## DATA IN THIS EXERCISE

(* ===== verification/SdkWs.v ===== *)
(** * The SDK's WebSocket client ([sdk/typescript/src/ws.ts])

    The class [PerplexWs] of the SDK as a state machine, like the web
    application's in [WsClient] but with its own rules: listeners are counted
    per channel, frames are dropped while the socket is not open, handlers
    act on the client's current socket rather than on the one they were
    installed on, and [close] does not cancel a pending reconnect. *)

From S2P Require Import Prelude JsNum JsText JsColl Contract Browser WsClient WsClientFacts.
From Stdlib Require Import SpecFloat Ascii.
#[local] Open Scope Z_scope.

Module SdkWs.

(** [WsChannelMessage]: the fields the client reads. *)
Record WsChannelMessage := mkChannelMessage {
cm_type : string; cm_channel : option string; cm_message : option string
}.

(** How a pending authentication ended. *)
Inductive AuthResult := AuthOk | AuthRejected (msg : string).

Record Client := mkClient {
ws : option nat;
subs : list (string * list nat);      (** channel, listeners *)
jwt : option string;
reconnect : bool;
backoffMs : Z;
destroyed : bool;
(** [authPromise], with the socket its listener is attached to. *)
authPromise : option (option nat)
}.

Record World := mkWorld {
client : Client;
sockets : list Socket;
timers : list Z;                       (** delays of the pending reconnects *)
delivered : list (nat * WsChannelMessage);
(** [waitForOpen] promises: the socket each waits on and its token. *)
waiters : list (option nat * string);
auths : list AuthResult
}.

Definition set_client (c : Client) (w : World) : World :=
mkWorld c (sockets w) (timers w) (delivered w) (waiters w) (auths w).
Definition set_sockets (s : list Socket) (w : World) : World :=
mkWorld (client w) s (timers w) (delivered w) (waiters w) (auths w).

Definition with_ws (x : option nat) (c : Client) : Client :=
mkClient x (subs c) (jwt c) (reconnect c) (backoffMs c) (destroyed c) (authPromise c).
Definition with_subs (x : list (string * list nat)) (c : Client) : Client :=
mkClient (ws c) x (jwt c) (reconnect c) (backoffMs c) (destroyed c) (authPromise c).
Definition with_jwt (x : option string) (c : Client) : Client :=
mkClient (ws c) (subs c) x (reconnect c) (backoffMs c) (destroyed c) (authPromise c).
Definition with_backoff (x : Z) (c : Client) : Client :=
mkClient (ws c) (subs c) (jwt c) (reconnect c) x (destroyed c) (authPromise c).
Definition with_destroyed (x : bool) (c : Client) : Client :=
mkClient (ws c) (subs c) (jwt c) (reconnect c) (backoffMs c) x (authPromise c).
Definition with_auth (x : option (option nat)) (c : Client) : Client :=
mkClient (ws c) (subs c) (jwt c) (reconnect c) (backoffMs c) (destroyed c) x.

Definition initial_backoff : Z := 500.
Definition max_backoff : Z := 10000.

(** The constructor; it throws without a WebSocket implementation. *)
Definition new_client (has_ctor : bool) (token : option string) (rec : option bool) : result Client :=
if has_ctor then Ok (mkClient None [] token (default true rec) initial_backoff false None)
else throw_error "no WebSocket implementation found; pass wsImpl from `ws` on Node".

Definition setJwt (token : option string) (w : World) : World := set_client (with_jwt token (client w)) w.

Definition state_of (i : nat) (w : World) : option ReadyState := sk_state <$> sockets w !! i.

Definition upd (i : nat) (f : Socket -> Socket) (w : World) : World := set_sockets (alter f i (sockets w)) w.

Definition connect (w : World) : World :=
match ws (client w) with
| Some _ => w
| None =>
    let i := length (sockets w) in
    set_client (with_ws (Some i) (with_destroyed false (client w)))
      (set_sockets (sockets w ++ [mkSocket CONNECTING []]) w)
end.

(** Frames leave only through an open current socket. *)
Definition send (m : WsOutbound) (w : World) : World :=
match ws (client w) with
| Some i =>
    if bool_decide (state_of i w = Some OPEN) then
      upd i (fun s => mkSocket (sk_state s) (sk_sent s ++ [m])) w
    else w
| None => w
end.

Definition close (w : World) : World :=
let c := with_subs [] (with_destroyed true (client w)) in
let w1 := set_client c w in
match ws c with
| Some i =>
    let w2 := upd i (fun s => match sk_state s with
                              | CONNECTING | OPEN => mkSocket CLOSING (sk_sent s)
                              | _ => s
                              end) w1 in
    set_client (with_ws None (client w2)) w2
| None => w1
end.

Definition subscribe (channel : string) (listener : nat) (w : World) : World :=
match jm_get channel (subs (client w)) with
| Some ls => set_client (with_subs (jm_set channel (js_add listener ls) (subs (client w))) (client w)) w
| None =>
    let w1 := set_client (with_subs (jm_set channel [] (subs (client w))) (client w)) w in
    let w2 := send (WsSubscribe channel) w1 in
    set_client (with_subs (jm_set channel [listener] (subs (client w2))) (client w2)) w2
end.

Definition unsubscribe (channel : string) (listener : nat) (w : World) : World :=
match jm_get channel (subs (client w)) with
| None => w
| Some ls =>
    let ls' := js_del listener ls in
    if bool_decide (ls' = []) then
      send (WsUnsubscribe channel) (set_client (with_subs (jm_delete channel (subs (client w))) (client w)) w)
    else set_client (with_subs (jm_set channel ls' (subs (client w))) (client w)) w
end.

(** The second half of [authenticate], once a socket is open. *)
Definition auth_send (token : string) (w : World) : World :=
match authPromise (client w) with
| Some _ => w
| None => send (WsAuth token) (set_client (with_auth (Some (ws (client w))) (client w)) w)
end.

(** [waitForOpen] on a socket that is not open: the promise joins the waiters of
    the current socket. *)
Definition waitForOpen (token : string) (w : World) : World :=
mkWorld (client w) (sockets w) (timers w) (delivered w) (waiters w ++ [(ws (client w), token)]) (auths w).

Definition authenticate (token : string) (w : World) : World :=
let w1 := setJwt (Some token) w in
let is_open := match ws (client w1) with Some i => bool_decide (state_of i w1 = Some OPEN) | None => false end in
if is_open then auth_send token w1
else waitForOpen token (connect w1).

Definition onOpen (w : World) : World :=
let w1 := set_client (with_backoff initial_backoff (client w)) w in
let w2 := match jwt (client w1) with
          | Some t => if str_truthy t then send (WsAuth t) w1 else w1
          | None => w1
          end in
foldl (fun w ch => send (WsSubscribe ch) w) w2 (jm_keys (subs (client w2))).

(** [None]: the frame is not a JSON text. *)
Definition onMessage (m : option WsChannelMessage) (w : World) : World :=
match m with
| None => w
| Some msg =>
    if String.eqb (cm_type msg) "ping" then send WsPong w
    else match cm_channel msg with
    | Some ch =>
        match jm_get ch (subs (client w)) with
        | Some ls =>
            mkWorld (client w) (sockets w) (timers w) (delivered w ++ map (fun l => (l, msg)) ls) (waiters w) (auths w)
        | None => w
        end
    | None => w
    end
end.

(** The listener [authenticate] adds to its socket. *)
Definition auth_listener (i : nat) (m : option WsChannelMessage) (w : World) : World :=
match authPromise (client w), m with
| Some (Some j), Some msg =>
    if Nat.eqb i j then
      let settle r := mkWorld (with_auth None (client w)) (sockets w) (timers w) (delivered w) (waiters w) (auths w ++ [r]) in
      if String.eqb (cm_type msg) "auth" then settle AuthOk
      else if String.eqb (cm_type msg) "error" then settle (AuthRejected (default "auth failed" (cm_message msg)))
      else w
    else w
| _, _ => w
end.

Definition onClose (w : World) : World :=
let w1 := set_client (with_ws None (client w)) w in
let c := client w1 in
if destroyed c || negb (reconnect c) then w1
else
  mkWorld (with_backoff (Z.min (backoffMs c * 2) max_backoff) c) (sockets w1) (timers w1 ++ [backoffMs c])
    (delivered w1) (waiters w1) (auths w1).

(** ** The event loop *)

Inductive action :=
| Connect | Close | Subscribe (channel : string) (l : nat) | Unsubscribe (channel : string) (l : nat)
| SetJwt (token : option string) | Authenticate (token : string)
| Opened (i : nat) | Message (i : nat) (m : option WsChannelMessage) | Closed (i : nat) | Timer (n : nat).

(** A socket that opens runs [onOpen] and then the waiters it has. *)
Definition opened (i : nat) (w : World) : World :=
let w1 := onOpen (upd i (fun s => mkSocket OPEN (sk_sent s)) w) in
let mine := List.filter (fun x => bool_decide (x.1 = Some i)) (waiters w1) in
let w2 := mkWorld (client w1) (sockets w1) (timers w1) (delivered w1)
            (List.filter (fun x => negb (bool_decide (x.1 = Some i))) (waiters w1)) (auths w1) in
foldl (fun w x => auth_send x.2 w) w2 mine.

Definition step (a : action) (w : World) : option World :=
match a with
| Connect => Some (connect w)
| Close => Some (close w)
| Subscribe ch l => Some (subscribe ch l w)
| Unsubscribe ch l => Some (unsubscribe ch l w)
| SetJwt t => Some (setJwt t w)
| Authenticate t => Some (authenticate t w)
| Opened i => if bool_decide (state_of i w = Some CONNECTING) then Some (opened i w) else None
| Message i m => if bool_decide (state_of i w = Some OPEN) then Some (auth_listener i m (onMessage m w)) else None
| Closed i =>
    match state_of i w with
    | None | Some CLOSED => None
    | Some _ => Some (onClose (upd i (fun s => mkSocket CLOSED (sk_sent s)) w))
    end
| Timer n =>
    match timers w !! n with
    | None => None
    | Some _ => Some (connect (mkWorld (client w) (sockets w) (take n (timers w) ++ drop (S n) (timers w))
                                 (delivered w) (waiters w) (auths w)))
    end
end.

Fixpoint run (acts : list action) (w : World) : option World :=
match acts with
| [] => Some w
| a :: acts' => match step a w with Some w' => run acts' w' | None => None end
end.

Definition start (c : Client) : World := mkWorld c [] [] [] [] [].

(** ** Backoff and counting *)

Definition backoff_ok (w : World) : Prop :=
initial_backoff <= backoffMs (client w) <= max_backoff /\
Forall (fun d => initial_backoff <= d <= max_backoff) (timers w).

Lemma send_client m w : client (send m w) = client w /\ timers (send m w) = timers w.
Proof. unfold send. destruct (ws (client w)); [|done]. by case_bool_decide. Qed.

Lemma fold_send_client {B} (f : B -> WsOutbound) l : forall w,
client (foldl (fun w x => send (f x) w) w l) = client w /\ timers (foldl (fun w x => send (f x) w) w l) = timers w.
Proof.
induction l as [|x l IH]; simpl; intros w; [done|]. destruct (IH (send (f x) w)) as [-> ->]. apply send_client.
Qed.

Lemma auth_send_backoff t w : backoffMs (client (auth_send t w)) = backoffMs (client w) /\ timers (auth_send t w) = timers w.
Proof.
unfold auth_send. destruct (authPromise (client w)); [done|].
match goal with |- context [send ?m ?w1] => destruct (send_client m w1) as [-> ->] end. done.
Qed.

Lemma onOpen_backoff w : backoffMs (client (onOpen w)) = initial_backoff /\ timers (onOpen w) = timers w.
Proof.
unfold onOpen. set (w1 := set_client _ w). cbv zeta. set (w2 := match jwt _ with Some _ => _ | None => _ end).
destruct (fold_send_client WsSubscribe (jm_keys (subs (client w2))) w2) as [-> ->].
unfold w2. destruct (jwt (client w1)) as [t|]; [|done]. destruct (str_truthy t); [|done].
destruct (send_client (WsAuth t) w1) as [-> ->]. done.
Qed.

## YOUR TASK
Keeping every character as it is, restate the lines above that run from the line with "Definition with_destroyed (x" through the line with "Definition with_auth (x", both included, and nothing else.

## SOLUTION TO THIS TASK
Definition with_destroyed (x : bool) (c : Client) : Client :=
mkClient (ws c) (subs c) (jwt c) (reconnect c) (backoffMs c) x (authPromise c).
Definition with_auth (x : option (option nat)) (c : Client) : Client :=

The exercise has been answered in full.